Level of measurement or scale of measure is a classification that describes the nature of information within the values assigned to variables. Psychologist Stanley Smith Stevens developed the best-known classification with four levels, or scales, of measurement: nominal, ordinal, interval, and ratio. This framework of distinguishing levels of measurement originated in psychology and has since had a complex history, being adopted and extended in some disciplines and by some scholars, and criticized or rejected by others.
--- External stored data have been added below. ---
(* ===== verification/Status.v ===== *)
(** * Status codes as results

    A function that returns a [TamgaErrorCode] and writes its result through an
    out-parameter on [TAMGA_OK] only is a computation of [status A]: [inl] is the
    result, [inr] the error code. [err] is [return tamga_error_set(code, ...)],
    and [let?] continues on [TAMGA_OK] and returns every other code as it is. *)

From Stdlib Require Import String.
From S2P Require Import Prelude World Buf BufBuild Base64 Json JsonParse JsonGrammar JsonSmall.
From stdpp Require Import list.
#[local] Open Scope Z_scope.

Abbreviation status A := (A + TamgaErrorCode)%type.

Definition err {A} (code : TamgaErrorCode) (text : bytes) : M (status A) :=
  let! code := tamga_error_set code (FmtText text) in ret (inr code).

Definition try {A B} (m : M (status A)) (k : A -> M (status B)) : M (status B) :=
  let! r := m in match r with inl a => k a | inr code => ret (inr code) end.

Notation "'let?' x ':=' m 'in' k" := (try m (fun x => k))
  (at level 10, x pattern, m at level 100, k at level 200) : tamga_scope.

Lemma err_post A code text : post (err (A := A) code text) (fun r => r = inr code).
Proof.
  intros s. unfold err, bind. pose proof (error_set_code code (FmtText text) s).
  destruct (tamga_error_set _ _ s). simpl in *. by subst.
Qed.

Lemma post_err A code text (Q : status A -> Prop) : Q (inr code) -> post (err code text) Q.
Proof. intros H. apply (post_mono _ _ _ (err_post _ _ _)). by intros ? ->. Qed.

Lemma post_try A B (m : M (status A)) (k : A -> M (status B)) P (Q : status B -> Prop) :
  post m P -> (forall a, P (inl a) -> post (k a) Q) -> (forall code, P (inr code) -> Q (inr code)) ->
  post (try m k) Q.
Proof. intros Hm Hk He. eapply post_bind; [exact Hm|]. intros [a|code] H; [by apply Hk|]. apply post_ret. by apply He. Qed.

(** ** The tree of a document, as a function *)

(** The tree a parser with all the memory it wants returns. *)
Definition json_of (text : bytes) : option json :=
  match (tamga_json_parse (malloc := full_memory) (Some text) (mk_st 0 None)).1 with
  | inl j => Some j
  | inr _ => None
  end.

Lemma json_of_iff text j : bytes_ok text -> json_of text = Some j <-> jtext j text.
Proof.
  intros Hok. unfold json_of. split.
  - pose proof (document_sound (malloc := full_memory) text Hok (mk_st 0 None)) as Hs. cbv beta in Hs.
    destruct (tamga_json_parse _ _).1 as [j'|e]; [|done]. by intros [= <-].
  - intros Hj. assert (json_memory <= json_memory <= SIZE_MAX) as Hl by (vm_compute; split; congruence).
    pose proof (document_complete (malloc := full_memory) Hl text j Hj (mk_st 0 None)) as Hc. cbv beta in Hc. by rewrite Hc.
Qed.

(** ** Memory for anything the library reads *)

Section Ample.
Context {malloc : Malloc}.

Definition ample : Prop := exists limit, MallocUpTo limit /\ json_memory <= limit <= SIZE_MAX.

Lemma ample_enough n : ample -> 2 * (n + 1) <= json_memory -> enough n.
Proof. intros (limit & Hm & Hl) Hn. exists limit. split_and!; [done|unfold json_memory in *; lia..]. Qed.

Lemma ample_malloc size s : ample -> size <= json_memory -> (tamga_malloc size s).1 = true.
Proof.
  intros (limit & Hm & Hl) Hs. unfold tamga_malloc. simpl. apply (malloc_up_to (limit := limit)).
  unfold json_memory in *. destruct (Z.eqb_spec size 0); lia.
Qed.

(** [r] is what the specification says, or memory ran out. *)
Definition unless_oom {A} (spec r : status A) : Prop :=
  r = spec \/ (r = inr TAMGA_ERR_OUT_OF_MEMORY /\ ~ ample).

Lemma unless_oom_err {A} (spec : status A) text :
  ~ ample -> post (err TAMGA_ERR_OUT_OF_MEMORY text) (unless_oom spec).
Proof. intros H. apply post_err. by right. Qed.

(** [r] refines [spec]: with memory it is [spec]; whatever the allocator does,
    a result is the specified one. *)
Definition refines {A} (spec r : status A) : Prop :=
  (ample -> r = spec) /\ (forall a, r = inl a -> spec = inl a).

Lemma refines_ret {A} (spec : status A) r : r = spec -> refines spec r.
Proof. intros ->. by split. Qed.

Lemma refines_unless_oom {A} (spec r : status A) : unless_oom spec r -> refines spec r.
Proof. intros [->|[-> Hno]]; [by apply refines_ret|]. by split. Qed.

Lemma refines_oom {A} (spec : status A) code : ~ ample -> refines spec (inr code).
Proof. intros Hno. by split. Qed.

Lemma refines_err {A} (spec : status A) code text : spec = inr code -> post (err code text) (refines spec).
Proof. intros H. apply post_err. by apply refines_ret. Qed.

(** The specification of a sequence. *)
Definition then_spec {A B} (s : status A) (k : A -> status B) : status B :=
  match s with inl a => k a | inr code => inr code end.

Lemma refines_try {A B} (m : M (status A)) (k : A -> M (status B)) spec kspec :
  post m (refines spec) -> (forall a, spec = inl a -> post (k a) (refines (kspec a))) ->
  post (try m k) (refines (then_spec spec kspec)).
Proof.
  intros Hm Hk. apply (post_try _ _ _ _ _ _ Hm).
  - intros a [Ha Hs]. specialize (Hs a eq_refl). rewrite Hs. by apply Hk.
  - intros code [Ha _]. split; [|done]. intros H. specialize (Ha H). by rewrite <- Ha.
Qed.

(** Decoding base64 into fresh memory. *)
Lemma decode_alloc_post l :
  zlen l <= TAMGA_MAX_REASONABLE_LEN ->
  post (tamga_base64_decode_alloc_why (Some l)) (fun r =>
    match r with
    | inr d => tamga_base64_decode (Some l) = Some d
    | inl TAMGA_BASE64_FAILURE_OUT_OF_MEMORY => ~ ample
    | inl _ => tamga_base64_decode (Some l) = None
    end).
Proof.
  intros Hl. apply post_intro. intros s r s'. unfold tamga_base64_decode_alloc_why.
  destruct (tamga_base64_decoded_cap (zlen l)) as [cap|] eqn:Hc.
  2:{ exfalso. unfold tamga_base64_decoded_cap in Hc. unfold TAMGA_MAX_REASONABLE_LEN in Hl.
      rewrite (proj2 (checked_add_Some (zlen l) 3 _)) in Hc by (split; [done|unfold SIZE_MAX; lia]). cbn in Hc.
      rewrite (proj2 (checked_mul_Some ((zlen l + 3) / 4) 3 ((zlen l + 3) / 4 * 3) ltac:(zdm) ltac:(lia))) in Hc; [done|].
      split; [done|]. unfold SIZE_MAX. zdm. }
  assert (cap <= json_memory) as Hcap.
  { apply bind_Some in Hc as (g & Hg & Hc). apply checked_add_Some in Hg as [-> _].
    apply checked_mul_Some in Hc as [-> _]; [|zdm..]. unfold json_memory, TAMGA_MAX_REASONABLE_LEN in *. zdm. }
  unfold bind. pose proof (ample_malloc cap s) as Hm. destruct (tamga_malloc cap s) as [[] s1]; simpl in Hm.
  - destruct (tamga_base64_decode (Some l)) as [d|] eqn:E; intros [= <- <-]; done.
  - intros [= <- <-]. intros Ha. by specialize (Hm Ha Hcap).
Qed.

(** Parsing a document. *)
Lemma parse_post text :
  bytes_ok text ->
  post (tamga_json_parse (Some text)) (fun r =>
    match r with
    | inl j => json_of text = Some j
    | inr e => ample -> json_of text = None /\ tamga_json_error_is_out_of_memory (Some e) = false
    end).
Proof.
  intros Hok s. pose proof (document_sound text Hok s) as Hs.
  destruct (tamga_json_parse (Some text) s).1 as [j|e] eqn:E; [by apply json_of_iff|]. intros (limit & Hm & Hl). split.
  - destruct (json_of text) as [j|] eqn:Ej; [|done]. apply json_of_iff in Ej; [|done].
    pose proof (document_complete (limit := limit) Hl text j Ej s) as Hc. cbv beta in Hc. congruence.
  - pose proof (parse_honest (limit := limit) Hl text Hok s) as Hh. cbv beta in Hh. rewrite E in Hh. by destruct e.
Qed.

(** Copying a part of a document. *)
Lemma clone_ample_post j :
  json_wf j -> json_small TAMGA_MAX_REASONABLE_LEN j ->
  post (tamga_json_clone j) (fun r => r = Some j \/ (r = None /\ ~ ample)).
Proof.
  intros Hwf Hsm s. destruct (clone_post j Hwf s) as [E|E]; [|by left]. right. split; [done|].
  intros (limit & Hm & Hl). pose proof (clone_ok Hl j Hwf Hsm s) as Hc. cbv beta in Hc. congruence.
Qed.
End Ample.

Lemma ample_full : ample (malloc := full_memory).
Proof. exists SIZE_MAX. split; [apply full_memory_up_to|]. vm_compute. split; congruence. Qed.

(** What a base64 text decodes to is bytes. *)
Lemma decode_bytes l d : tamga_base64_decode (Some l) = Some d -> bytes_ok d /\ zlen d <= zlen l.
Proof.
  intros H. apply decode_w_sound in H as [Hd Hl]; [|unfold UINT_FAST32_BITS; lia]. split; [done|].
  pose proof (unpadded_length d). assert (zlen (b64_unpadded d) <= zlen l); [|zdm].
  rewrite encode_unpadded in Hl by done. destruct Hl as [->| ->]; [|lia]. rewrite length_app. lia.
Qed.

(** A base64 text has no zero byte. *)
Lemma decode_no_nul l d : tamga_base64_decode (Some l) = Some d -> ~ In 0 l.
Proof.
  intros H. apply decode_w_sound in H as [Hd Hl]; [|unfold UINT_FAST32_BITS; lia].
  assert (~ In 0 (b64_unpadded d)) as Hu.
  { unfold b64_unpadded. intros (v & E & Hv)%in_map_iff. pose proof (sextets_range d Hd) as Hr. rewrite Forall_forall in Hr.
    specialize (Hr v ltac:(by apply list_elem_of_In)). pose proof (reverse_alphabet v Hr) as Hrev. rewrite E in Hrev.
    change (b64_reverse 0) with 255 in Hrev. lia. }
  destruct Hl as [->| ->]; [|done]. rewrite encode_unpadded by done. intros [Hin|Hin]%in_app_or; [done|].
  apply list_elem_of_In, elem_of_replicate_inv in Hin. done.
Qed.

(** ** An error is never reported as [TAMGA_OK] *)

Definition proper {A} (m : M (status A)) : Prop := post m (fun r => r <> inr TAMGA_OK).

Lemma proper_ret {A} (a : A) : proper (ret (inl a)).
Proof. by apply post_ret. Qed.

Lemma proper_err {A} code text : code <> TAMGA_OK -> proper (err (A := A) code text).
Proof. intros H. apply post_err. congruence. Qed.

Lemma proper_bind {A B} (m : M A) (k : A -> M (status B)) : (forall a, proper (k a)) -> proper (bind m k).
Proof. intros H. apply (post_bind _ _ (fun _ => True)); [by intros s|]. intros a _. apply H. Qed.

Lemma proper_try {A B} (m : M (status A)) (k : A -> M (status B)) :
  proper m -> (forall a, proper (k a)) -> proper (try m k).
Proof. intros Hm Hk. apply (post_try _ _ _ _ _ _ Hm); [intros a _; apply Hk|]. intros code H. congruence. Qed.

(** Closes [proper] goals of straight-line code. *)
Ltac proper_tac :=
  repeat first
    [ progress intros
    | apply proper_ret
    | apply proper_err; discriminate
    | apply proper_try
    | apply proper_bind
    | match goal with |- proper (match ?x with _ => _ end) => destruct x end ].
Other classifications include those by Mosteller and John Tukey, and by Chrisman.
Nominal | Classification, membership | =, ≠ | aggregate data | Mode | Qualitative variation |
Ordinal | Comparison, level | >, < | Sorting | Median | Range, interquartile range |
Interval | Difference, affinity | +, − | Comparison to a standard | Arithmetic mean | Deviation |
Ratio | Magnitude, amount | ×, / | Ratio | Geometric mean, harmonic mean | Coefficient of variation, studentized range |
Nominal measurement may differentiate between items or subjects based only on their names or (meta-)categories and other qualitative classifications they belong to. Thus it has been argued that even dichotomy data relies on a constructivist epistemology. In this case, discovery of an exception to a classification can be viewed as progress.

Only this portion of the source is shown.